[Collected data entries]
• • • • • • •

Fixpoint zip7 {A B C D E G H : Type} (la : list A) (lb : list B) (lc : list C)
    (ld : list D) (le : list E) (lg : list G) (lh : list H)
  : list (A * B * C * D * E * G * H) :=
  match la, lb, lc, ld, le, lg, lh with
  | a :: la', b :: lb', c :: lc', d :: ld', e :: le', g :: lg', h :: lh' =>
      (a, b, c, d, e, g, h) :: zip7 la' lb' lc' ld' le' lg' lh'
  | _, _, _, _, _, _, _ => []
  end.

Definition azi_block {S : Type} (p : S * list Z * Z * Z * Z * Z * list F)
  : result block :=
  let '(sw, a, a_start, a_stop, x_start, x_stop, lut) := p in
  lut_f <- new_Lut_box_azi sw a a_start a_stop x_start x_stop lut ;;
  Ok (mkblock (fun a x => Ok (Lut_box_azi_call lut_f a x)) (lba_area lut_f)).

(** The block installed when there is no azimuth noise record: the
    function [lambda a, x: 1] on an arbitrary large box. *)
Definition no_azi_block : block :=
  mkblock (fun _ _ => Ok (Scalar (of_Z 1))) (shapely_box 0 0 65535 65535).

Definition noise_lut_azi {S : Type} (atrack_azi : list (list Z))
    (atrack_azi_start atrack_azi_stop xtrack_azi_start xtrack_azi_stop : list Z)
    (noise_azi_lut : list (list F)) (swath : list S) : result NoiseLut :=
  bs <- mapM azi_block
          (zip7 swath atrack_azi atrack_azi_start atrack_azi_stop
                xtrack_azi_start xtrack_azi_stop noise_azi_lut) ;;
  let bs := if (length bs =? 0)%nat then bs ++ [no_azi_block] else bs in
  bs <- blocks_frame bs ;;
  Ok (mkNoiseLut bs).

End NoiseLut.

Arguments ndvalue F : clear implicits.
Arguments block F : clear implicits.
Arguments NoiseLut F : clear implicits.
Arguments lut_output F : clear implicits.
Arguments Lut_box_range F : clear implicits.
Arguments Lut_box_azi F : clear implicits.
Arguments azi_lut_f F : clear implicits.

(** ** Notions used to state the properties *)

(** The midpoint between two sample positions. *)
Definition midpoint (a b : Z) : Q := inject_Z (a + b) / 2.

(** A strictly increasing array. *)
Definition strictly_increasing (l : list Z) : Prop :=
  forall i, (S i < length l)%nat -> (nth i l 0 < nth (S i) l 0)%Z.

(** The along-track intervals of [noise_lut_range] abutting exactly: the
    first starts at 0, each of the others starts where the one before it
    stops, and the last stops at 65535. *)
Definition range_intervals_abut (atracks : list Z) : Prop :=
  exists stops,
    atracks_stop atracks = Ok stops
    /\ nth 0 (atracks_start atracks) 0%Z = 0%Z
    /\ (forall i, (0 < i < length atracks)%nat ->
          nth i (atracks_start atracks) 0%Z = nth (i - 1) stops 0%Z)
    /\ last stops 0%Z = 65535%Z.

(** The shape of a 2-D array given by its rows. *)
Definition has_shape {A : Type} (a : list (list A)) (r c : nat) : Prop :=
  length a = r /\ Forall (fun row => length row = c) a.

(** The coordinate pair [(a, x)] lies in the sub-ranges the evaluator
    derives from the intersection [g] of a block with the asked box. *)
Definition in_int_bounds (g : box) (a x : Z) : Prop :=
  (Qtrunc (minx g) <= a <= Qtrunc (maxx g))%Z
  /\ (Qtrunc (miny g) <= x <= Qtrunc (maxy g))%Z.

(** A query position is covered when it lies in the sub-ranges of a block
    that intersects the asked box. *)
Definition covered {F : Type} (bs : list (block F)) (asked : box) (a x : Z) : Prop :=
  exists b g, In (b, g) (match_blocks bs asked) /\ in_int_bounds g a x.

(** A block whose interpolant returns, for every selection, a value that
    fits the selection (numpy can broadcast it to the selection's shape). *)
Definition well_behaved {F : Type} (b : block F) : Prop :=
  forall sub_a sub_x, exists v vals,
    lut_f b sub_a sub_x = Ok v
    /\ broadcast_to (length sub_a) (length sub_x) v = Ok vals.

(** A pixel coordinate inside the largest image the sentinel box covers. *)
Definition in_image (v : Z) : Prop := (0 <= v <= 65535)%Z.

(** ** Example inputs *)


(** ** The bounding box of a burst, as the specification describes it *)

(** Column [j] is valid in a burst when one of the two rows has a real
    index there ([-1] is the missing entry). *)
Definition valid_index (frow lrow : list Z) (j : nat) : Prop :=
  (j < length frow)%nat /\ (nth j frow 0%Z <> (-1)%Z \/ nth j lrow 0%Z <> (-1)%Z).

(** [m] is the least (resp. greatest) value [f] takes on the indices
    satisfying [P]. *)
Definition least_over {A : Type} (P : A -> Prop) (f : A -> Z) (m : Z) : Prop :=
  (exists j, P j /\ f j = m) /\ forall j, P j -> (m <= f j)%Z.

Definition in_int32 (z : Z) : Prop := (- 2147483648 <= z <= 2147483647)%Z.

Definition greatest_over {A : Type} (P : A -> Prop) (f : A -> Z) (m : Z) : Prop :=
  (exists j, P j /\ f j = m) /\ forall j, P j -> (f j <= m)%Z.

(** ** Points and rectangles *)

(** The pixel [(a, x)] lies in the closed rectangle [g]. *)
Definition in_box (g : box) (a x : Z) : Prop :=
  (minx g <= inject_Z a /\ inject_Z a <= maxx g
   /\ miny g <= inject_Z x /\ inject_Z x <= maxy g)%Q.

(** The pixel lies within one pixel below, or within the non-negative
    part above, of the rectangle: the slack the truncation of the bounds
    leaves. *)
Definition near_box (g : box) (a x : Z) : Prop :=
  (minx g - 1 < inject_Z a /\ inject_Z a <= qmax 0 (maxx g)
   /\ miny g - 1 < inject_Z x /\ inject_Z x <= qmax 0 (maxy g))%Q.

• • • • • • •

* **WHAT TO PRODUCE**
Every entry must be retyped in full, exactly as given.

* **SOLUTION TO THE PROBLEM**
Fixpoint zip7 {A B C D E G H : Type} (la : list A) (lb : list B) (lc : list C)
    (ld : list D) (le : list E) (lg : list G) (lh : list H)
  : list (A * B * C * D * E * G * H) :=
  match la, lb, lc, ld, le, lg, lh with
  | a :: la', b :: lb', c :: lc', d :: ld', e :: le', g :: lg', h :: lh' =>
      (a, b, c, d, e, g, h) :: zip7 la' lb' lc' ld' le' lg' lh'
  | _, _, _, _, _, _, _ => []
  end.

Definition azi_block {S : Type} (p : S * list Z * Z * Z * Z * Z * list F)
  : result block :=
  let '(sw, a, a_start, a_stop, x_start, x_stop, lut) := p in
  lut_f <- new_Lut_box_azi sw a a_start a_stop x_start x_stop lut ;;
  Ok (mkblock (fun a x => Ok (Lut_box_azi_call lut_f a x)) (lba_area lut_f)).

(** The block installed when there is no azimuth noise record: the
    function [lambda a, x: 1] on an arbitrary large box. *)
Definition no_azi_block : block :=
  mkblock (fun _ _ => Ok (Scalar (of_Z 1))) (shapely_box 0 0 65535 65535).

Definition noise_lut_azi {S : Type} (atrack_azi : list (list Z))
    (atrack_azi_start atrack_azi_stop xtrack_azi_start xtrack_azi_stop : list Z)
    (noise_azi_lut : list (list F)) (swath : list S) : result NoiseLut :=
  bs <- mapM azi_block
          (zip7 swath atrack_azi atrack_azi_start atrack_azi_stop
                xtrack_azi_start xtrack_azi_stop noise_azi_lut) ;;
  let bs := if (length bs =? 0)%nat then bs ++ [no_azi_block] else bs in
  bs <- blocks_frame bs ;;
  Ok (mkNoiseLut bs).

End NoiseLut.

Arguments ndvalue F : clear implicits.
Arguments block F : clear implicits.
Arguments NoiseLut F : clear implicits.
Arguments lut_output F : clear implicits.
Arguments Lut_box_range F : clear implicits.
Arguments Lut_box_azi F : clear implicits.
Arguments azi_lut_f F : clear implicits.

(** ** Notions used to state the properties *)

(** The midpoint between two sample positions. *)
Definition midpoint (a b : Z) : Q := inject_Z (a + b) / 2.

(** A strictly increasing array. *)
Definition strictly_increasing (l : list Z) : Prop :=
  forall i, (S i < length l)%nat -> (nth i l 0 < nth (S i) l 0)%Z.

(** The along-track intervals of [noise_lut_range] abutting exactly: the
    first starts at 0, each of the others starts where the one before it
    stops, and the last stops at 65535. *)
Definition range_intervals_abut (atracks : list Z) : Prop :=
  exists stops,
    atracks_stop atracks = Ok stops
    /\ nth 0 (atracks_start atracks) 0%Z = 0%Z
    /\ (forall i, (0 < i < length atracks)%nat ->
          nth i (atracks_start atracks) 0%Z = nth (i - 1) stops 0%Z)
    /\ last stops 0%Z = 65535%Z.

(** The shape of a 2-D array given by its rows. *)
Definition has_shape {A : Type} (a : list (list A)) (r c : nat) : Prop :=
  length a = r /\ Forall (fun row => length row = c) a.

(** The coordinate pair [(a, x)] lies in the sub-ranges the evaluator
    derives from the intersection [g] of a block with the asked box. *)
Definition in_int_bounds (g : box) (a x : Z) : Prop :=
  (Qtrunc (minx g) <= a <= Qtrunc (maxx g))%Z
  /\ (Qtrunc (miny g) <= x <= Qtrunc (maxy g))%Z.

(** A query position is covered when it lies in the sub-ranges of a block
    that intersects the asked box. *)
Definition covered {F : Type} (bs : list (block F)) (asked : box) (a x : Z) : Prop :=
  exists b g, In (b, g) (match_blocks bs asked) /\ in_int_bounds g a x.

(** A block whose interpolant returns, for every selection, a value that
    fits the selection (numpy can broadcast it to the selection's shape). *)
Definition well_behaved {F : Type} (b : block F) : Prop :=
  forall sub_a sub_x, exists v vals,
    lut_f b sub_a sub_x = Ok v
    /\ broadcast_to (length sub_a) (length sub_x) v = Ok vals.

(** A pixel coordinate inside the largest image the sentinel box covers. *)
Definition in_image (v : Z) : Prop := (0 <= v <= 65535)%Z.

(** ** Example inputs *)


(** ** The bounding box of a burst, as the specification describes it *)

(** Column [j] is valid in a burst when one of the two rows has a real
    index there ([-1] is the missing entry). *)
Definition valid_index (frow lrow : list Z) (j : nat) : Prop :=
  (j < length frow)%nat /\ (nth j frow 0%Z <> (-1)%Z \/ nth j lrow 0%Z <> (-1)%Z).

(** [m] is the least (resp. greatest) value [f] takes on the indices
    satisfying [P]. *)
Definition least_over {A : Type} (P : A -> Prop) (f : A -> Z) (m : Z) : Prop :=
  (exists j, P j /\ f j = m) /\ forall j, P j -> (m <= f j)%Z.

Definition in_int32 (z : Z) : Prop := (- 2147483648 <= z <= 2147483647)%Z.

Definition greatest_over {A : Type} (P : A -> Prop) (f : A -> Z) (m : Z) : Prop :=
  (exists j, P j /\ f j = m) /\ forall j, P j -> (f j <= m)%Z.

(** ** Points and rectangles *)

(** The pixel [(a, x)] lies in the closed rectangle [g]. *)
Definition in_box (g : box) (a x : Z) : Prop :=
  (minx g <= inject_Z a /\ inject_Z a <= maxx g
   /\ miny g <= inject_Z x /\ inject_Z x <= maxy g)%Q.

(** The pixel lies within one pixel below, or within the non-negative
    part above, of the rectangle: the slack the truncation of the bounds
    leaves. *)
Definition near_box (g : box) (a x : Z) : Prop :=
  (minx g - 1 < inject_Z a /\ inject_Z a <= qmax 0 (maxx g)
   /\ miny g - 1 < inject_Z x /\ inject_Z x <= qmax 0 (maxy g))%Q.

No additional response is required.